Moyer continued to thrive with a successful campaign in 2003 wile becoming the first player 40 years or older to win at least 20 games. He went 21-7 that season and posted a career-low 3.27 ERA and 129 strikeouts. He was selected to the first and only All-Star Game of his career and finished fifth for the AL Cy Young that season. It would be the last time he would be on a Cy Young finishing ballot.

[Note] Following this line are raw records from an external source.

(** Each quote loop returns the state and the rest of the input. Reaching the
    end of the input, even on the last closing step, is an error. *)
Fixpoint inDoubleQuotes (s : str) (st : shell_state) : result (shell_state * str) :=
  match s with
  | [] => Throw (Error "unterminated double quote")
  | c :: s =>
      if sh_escaping st then
        let st :=
          if char_in ["$"; "`"; dquote; backslash]%char c then pushChar c st
          else pushChar c (pushChar backslash st) in
        inDoubleQuotes s (set_escaping false st)
      else if bool_decide (c = backslash) then inDoubleQuotes s (set_escaping true st)
      else if bool_decide (c = dquote) then Ok (st, s)
      else inDoubleQuotes s (pushChar c st)
  end.

Fixpoint inSingleQuotes (s : str) (st : shell_state) : result (shell_state * str) :=
  match s with
  | [] => Throw (Error "unterminated single quote")
  | c :: s =>
      if bool_decide (c = squote) then Ok (st, s)
      else inSingleQuotes s (pushChar c st)
  end.

Fixpoint shell_loop (fuel : nat) (s : str) (st : shell_state) : result shell_state :=
  match fuel, s with
  | _, [] => Ok st
  | O, _ => Ok st
  | S fuel, c :: s =>
      if sh_escaping st then shell_loop fuel s (set_escaping false (pushChar c st))
      else if bool_decide (c = backslash) then shell_loop fuel s (set_escaping true st)
      else if bool_decide (c = " "%char) || bool_decide (c = "009"%char) then
        shell_loop fuel s (pushCurrent st)
      else if bool_decide (c = dquote) then
        p ← inDoubleQuotes s (set_started st); shell_loop fuel p.2 p.1
      else if bool_decide (c = squote) then
        p ← inSingleQuotes s (set_started st); shell_loop fuel p.2 p.1
      else shell_loop fuel s (pushChar c st)
  end.

Definition shellSplitString (s : str) : result (list str) :=
  st ← shell_loop (length s) s (ShellState [] [] false false);
  Ok (sh_result (pushCurrent st)).

(** * Splitting: reference function and laws *)

(** Split at every character satisfying [p]; always at least one piece. *)
Fixpoint split_on (p : ascii → bool) (s : str) : list str :=
  match s with
  | [] => [[]]
  | c :: s =>
      if p c then [] :: split_on p s
      else match split_on p s with
           | h :: t => (c :: h) :: t
           | [] => [[c]]
           end
  end.

Definition nonempty (s : str) : bool := match s with [] => false | _ => true end.

Lemma split_on_nonnil p s : split_on p s ≠ [].
Proof. destruct s; simpl; [done|]. destruct (p _); [done|]. by destruct (split_on p s). Qed.

Lemma split_on_find p s :
  split_on p s =
    match find_idx p s with
    | None => [s]
    | Some i => take i s :: split_on p (drop (S i) s)
    end.
Proof.
  induction s as [|c s IH]; simpl; [done|].
  destruct (p c) eqn:E; simpl; [by rewrite drop_0|].
  rewrite IH. by destruct (find_idx p s).
Qed.

Lemma find_idx_Some p s i :
  find_idx p s = Some i →
  (i < length s)%nat ∧ forallb (λ c, negb (p c)) (take i s) = true
  ∧ (∃ c, s !! i = Some c ∧ p c = true).
Proof.
  revert i. induction s as [|c s IH]; intros i H; simpl in *; [done|].
  destruct (p c) eqn:E; simplify_eq/=.
  - split; [lia|]. eauto.
  - destruct (find_idx p s) as [j|]; simplify_eq/=.
    destruct (IH _ eq_refl) as (? & ? & ?). rewrite E. split; [lia|]. eauto.
Qed.

Lemma find_idx_None p s : find_idx p s = None ↔ forallb (λ c, negb (p c)) s = true.
Proof.
  induction s as [|c s IH]; simpl; [done|]. destruct (p c); simpl; [done|].
  by destruct (find_idx p s); simpl; rewrite <- IH.
Qed.

Lemma find_idx_app_stop p s c t :
  forallb (λ c, negb (p c)) s = true → p c = true →
  find_idx p (s ++ c :: t) = Some (length s).
Proof.
  induction s as [|d s IH]; simpl; intros Hs Hc; [by rewrite Hc|].
  apply andb_prop in Hs as [Hd Hs]. destruct (p d); [done|]. by rewrite IH.
Qed.

Lemma splitString_loop_spec fuel s seps pos acc :
  (length s < fuel + pos)%nat → (pos <= S (length s))%nat →
  split_loop fuel s seps pos acc =
    if (pos <=? length s)%nat then acc ++ split_on (char_in seps) (drop pos s) else acc.
Proof.
  revert pos acc. induction fuel as [|fuel IH]; intros pos acc Hf Hp; simpl.
  - destruct (Nat.leb_spec pos (length s)); [lia|done].
  - destruct (Nat.leb_spec pos (length s)) as [Hle|]; [|done].
    unfold find_first_of. rewrite split_on_find.
    destruct (find_idx _ (drop pos s)) as [i|] eqn:E; simpl.
    + apply find_idx_Some in E as (Hi & _). rewrite length_drop in Hi.
      rewrite IH by lia. destruct (Nat.leb_spec (pos + i + 1) (length s)); [|lia].
      unfold substr. rewrite <- app_assoc. simpl. do 2 f_equal.
      * f_equal. lia.
      * rewrite drop_drop. do 2 f_equal. lia.
    + rewrite IH by lia. destruct (Nat.leb_spec (length s + 1) (length s)); [lia|].
      unfold substr. rewrite take_ge; [done|]. rewrite length_drop. lia.
Qed.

Moyer’s career with the Mariners came to a sad end on August 19, 2006 when he was traded to the Phillies for minor league pitchers Andrew Barb and Andrew Baldwin. The only important thing to take of note from this time period is that Moyer earned the elusive World Series ring in 2008 as the Phillies won for the first time since 1980. Most important about this is that Moyer was able to win it in his home city.

His career continued on until the end of the 2012 season. He is the oldest pitcher to record a win on April 17th against the Padres as a member of the Colorado Rockies. He would subsequently break that record on May 16th against the Diamondbacks which would ultimately be the final victory of his career.

Moyer brought me many years of absolute frustration as an Athletics fan, but in the end, I had the utmost respect for him. The one thing that I think really personified his career was a commercial the Mariners put together in 2006 about him which, in my opinion, is still one of the greatest team commercials ever released.